THE DATA:
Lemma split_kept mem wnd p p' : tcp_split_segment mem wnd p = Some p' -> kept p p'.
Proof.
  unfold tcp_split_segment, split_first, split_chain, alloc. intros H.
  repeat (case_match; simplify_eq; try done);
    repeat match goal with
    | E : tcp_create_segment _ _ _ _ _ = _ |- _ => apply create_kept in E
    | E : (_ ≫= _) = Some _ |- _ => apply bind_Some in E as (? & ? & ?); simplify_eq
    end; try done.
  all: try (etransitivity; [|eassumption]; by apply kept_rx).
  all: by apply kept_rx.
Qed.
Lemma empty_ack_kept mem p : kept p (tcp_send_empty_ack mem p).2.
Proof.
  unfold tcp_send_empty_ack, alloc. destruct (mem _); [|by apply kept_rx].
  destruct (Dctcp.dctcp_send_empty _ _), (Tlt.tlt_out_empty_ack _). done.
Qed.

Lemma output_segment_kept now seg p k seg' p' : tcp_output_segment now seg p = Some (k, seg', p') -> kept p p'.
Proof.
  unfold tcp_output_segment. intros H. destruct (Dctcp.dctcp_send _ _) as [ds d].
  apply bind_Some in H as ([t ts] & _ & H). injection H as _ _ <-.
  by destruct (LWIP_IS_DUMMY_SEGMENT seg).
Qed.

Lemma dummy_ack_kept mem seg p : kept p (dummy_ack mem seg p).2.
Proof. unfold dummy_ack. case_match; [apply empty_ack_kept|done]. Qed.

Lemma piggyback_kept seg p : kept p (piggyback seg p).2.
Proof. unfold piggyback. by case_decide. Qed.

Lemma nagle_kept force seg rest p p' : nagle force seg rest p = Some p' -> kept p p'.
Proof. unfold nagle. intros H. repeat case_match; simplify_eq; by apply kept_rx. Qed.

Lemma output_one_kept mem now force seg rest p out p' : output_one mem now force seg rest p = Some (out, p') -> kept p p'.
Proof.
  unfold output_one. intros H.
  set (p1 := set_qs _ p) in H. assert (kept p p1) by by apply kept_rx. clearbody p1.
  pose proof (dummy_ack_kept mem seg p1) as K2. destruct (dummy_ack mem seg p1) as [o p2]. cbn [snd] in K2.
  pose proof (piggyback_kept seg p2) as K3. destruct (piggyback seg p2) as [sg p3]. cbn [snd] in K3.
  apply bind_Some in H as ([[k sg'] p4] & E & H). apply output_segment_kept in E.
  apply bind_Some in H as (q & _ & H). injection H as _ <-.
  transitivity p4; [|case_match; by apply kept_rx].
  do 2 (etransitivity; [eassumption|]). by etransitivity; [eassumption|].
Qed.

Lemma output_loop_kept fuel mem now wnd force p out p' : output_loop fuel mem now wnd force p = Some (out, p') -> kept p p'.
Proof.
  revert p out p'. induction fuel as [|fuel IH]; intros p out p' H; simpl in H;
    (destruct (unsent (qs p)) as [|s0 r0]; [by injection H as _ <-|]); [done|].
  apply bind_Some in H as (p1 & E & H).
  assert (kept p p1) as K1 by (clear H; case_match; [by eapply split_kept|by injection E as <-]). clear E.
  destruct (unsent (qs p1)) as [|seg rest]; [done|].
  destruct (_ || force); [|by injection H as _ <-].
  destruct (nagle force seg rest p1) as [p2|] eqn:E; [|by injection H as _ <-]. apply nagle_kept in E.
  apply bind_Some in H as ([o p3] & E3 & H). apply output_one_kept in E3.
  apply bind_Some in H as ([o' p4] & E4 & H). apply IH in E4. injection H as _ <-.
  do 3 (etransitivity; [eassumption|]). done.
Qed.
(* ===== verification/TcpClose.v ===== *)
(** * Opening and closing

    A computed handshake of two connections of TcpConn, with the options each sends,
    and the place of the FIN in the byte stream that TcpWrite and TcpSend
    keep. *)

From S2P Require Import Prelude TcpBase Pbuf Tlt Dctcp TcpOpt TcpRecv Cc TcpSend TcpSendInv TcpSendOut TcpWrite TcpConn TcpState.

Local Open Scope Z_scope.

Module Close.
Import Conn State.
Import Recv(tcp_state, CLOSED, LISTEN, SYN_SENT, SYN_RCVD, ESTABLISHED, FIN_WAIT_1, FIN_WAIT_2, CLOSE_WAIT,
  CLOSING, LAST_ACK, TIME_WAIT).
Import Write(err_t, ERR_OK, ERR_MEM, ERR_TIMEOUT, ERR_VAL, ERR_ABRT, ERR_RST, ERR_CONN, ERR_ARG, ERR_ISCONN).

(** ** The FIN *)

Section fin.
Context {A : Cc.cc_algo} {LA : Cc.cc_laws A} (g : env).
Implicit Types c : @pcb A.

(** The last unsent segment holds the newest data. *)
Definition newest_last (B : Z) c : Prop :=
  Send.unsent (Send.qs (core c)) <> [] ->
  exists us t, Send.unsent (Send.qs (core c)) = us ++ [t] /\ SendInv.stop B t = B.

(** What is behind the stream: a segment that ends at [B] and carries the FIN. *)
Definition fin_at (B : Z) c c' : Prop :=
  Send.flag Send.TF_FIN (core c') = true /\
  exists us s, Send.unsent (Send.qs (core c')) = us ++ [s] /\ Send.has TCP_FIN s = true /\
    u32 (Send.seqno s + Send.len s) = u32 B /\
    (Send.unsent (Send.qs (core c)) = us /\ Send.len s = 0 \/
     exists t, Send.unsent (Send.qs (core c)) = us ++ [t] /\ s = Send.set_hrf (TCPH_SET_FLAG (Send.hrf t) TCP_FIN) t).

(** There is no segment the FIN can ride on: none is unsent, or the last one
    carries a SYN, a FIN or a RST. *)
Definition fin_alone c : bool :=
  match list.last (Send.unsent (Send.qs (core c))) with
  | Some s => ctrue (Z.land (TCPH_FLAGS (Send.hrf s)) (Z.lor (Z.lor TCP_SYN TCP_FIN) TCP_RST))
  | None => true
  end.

PROBLEM DETAILS: Reproduce word for word the material above, starting with the line that has "create_kept in E" and stopping after the line that has "unfold tcp_output_segment. intros".

THE COMPLETED TASK:
    | E : tcp_create_segment _ _ _ _ _ = _ |- _ => apply create_kept in E
    | E : (_ ≫= _) = Some _ |- _ => apply bind_Some in E as (? & ? & ?); simplify_eq
    end; try done.
  all: try (etransitivity; [|eassumption]; by apply kept_rx).
  all: by apply kept_rx.
Qed.
Lemma empty_ack_kept mem p : kept p (tcp_send_empty_ack mem p).2.
Proof.
  unfold tcp_send_empty_ack, alloc. destruct (mem _); [|by apply kept_rx].
  destruct (Dctcp.dctcp_send_empty _ _), (Tlt.tlt_out_empty_ack _). done.
Qed.

Lemma output_segment_kept now seg p k seg' p' : tcp_output_segment now seg p = Some (k, seg', p') -> kept p p'.
Proof.
  unfold tcp_output_segment. intros H. destruct (Dctcp.dctcp_send _ _) as [ds d].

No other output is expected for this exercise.